(* ===== verification/CacheLru.v ===== *)
(** * CacheLru: the cache of nsd/cache.c as an abstract LRU list.

    The abstract cache [Spec] is the list of the entries in the order of their
    use, with the set of the pending ones; [conc] lays such a list out in memory,
    with the links, the tables and the size counter.  Every operation is shown to
    map the layout of a well-formed list to the layout of the list that the
    abstract operation yields; the theorems on reachable caches follow. *)

From S2P Require Import Prelude Time Cache.

(** ** Linked segments

    [seg p l n] is the memory of the entries of [l], linked in this order, with
    [p] before the first and [n] behind the last one. *)

Definition relink (p n : option Z) (e : Entry) : Entry := set_prev p (set_next n e).

Definition hd (n : option Z) (l : list (Z * Entry)) : option Z :=
  match l with [] => n | p :: _ => Some p.1 end.

Fixpoint lst (p : option Z) (l : list (Z * Entry)) : option Z :=
  match l with [] => p | q :: l => lst (Some q.1) l end.

Fixpoint seg (p : option Z) (l : list (Z * Entry)) (n : option Z) : gmap Z Entry :=
  match l with
  | [] => ∅
  | (a, d) :: l => <[a := relink p (hd n l) d]> (seg (Some a) l n)
  end.

Lemma hd_app n l1 l2 : hd n (l1 ++ l2) = hd (hd n l2) l1.
Proof. by destruct l1. Qed.

Lemma lst_app p l1 l2 : lst p (l1 ++ l2) = lst (lst p l1) l2.
Proof. revert p. by induction l1 as [|q l1 IH]; intros; cbn. Qed.

Lemma lst_Some p l : l <> [] -> exists b, lst p l = Some b /\ b ∈ l.*1.
Proof.
  revert p. induction l as [|q [|q' l] IH]; intros p Hl; [done| |].
  - exists q.1. split; [done|cbn; left].
  - destruct (IH (Some q.1)) as (b & ? & ?); [done|]. exists b. split; [done|cbn in *; by right].
Qed.

Lemma seg_None p l n a : a ∉ l.*1 -> seg p l n !! a = None.
Proof.
  revert p. induction l as [|[b d] l IH]; intros p Ha; cbn; [apply lookup_empty|].
  cbn in Ha. apply not_elem_of_cons in Ha as [? ?]. rewrite lookup_insert_ne by congruence. auto.
Qed.

Lemma seg_app p l1 l2 n : seg p (l1 ++ l2) n = seg p l1 (hd n l2) ∪ seg (lst p l1) l2 n.
Proof.
  revert p. induction l1 as [|[a d] l1 IH]; intros p; cbn; [by rewrite (left_id_L ∅ (∪))|].
  by rewrite IH, hd_app, insert_union_l.
Qed.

━━━

Repeat exactly, and only, the run of lines from the start of the material above through the line that holds "[seg p l n]".

(* ===== verification/CacheLru.v ===== *)
(** * CacheLru: the cache of nsd/cache.c as an abstract LRU list.

    The abstract cache [Spec] is the list of the entries in the order of their
    use, with the set of the pending ones; [conc] lays such a list out in memory,
    with the links, the tables and the size counter.  Every operation is shown to
    map the layout of a well-formed list to the layout of the list that the
    abstract operation yields; the theorems on reachable caches follow. *)

From S2P Require Import Prelude Time Cache.

(** ** Linked segments

    [seg p l n] is the memory of the entries of [l], linked in this order, with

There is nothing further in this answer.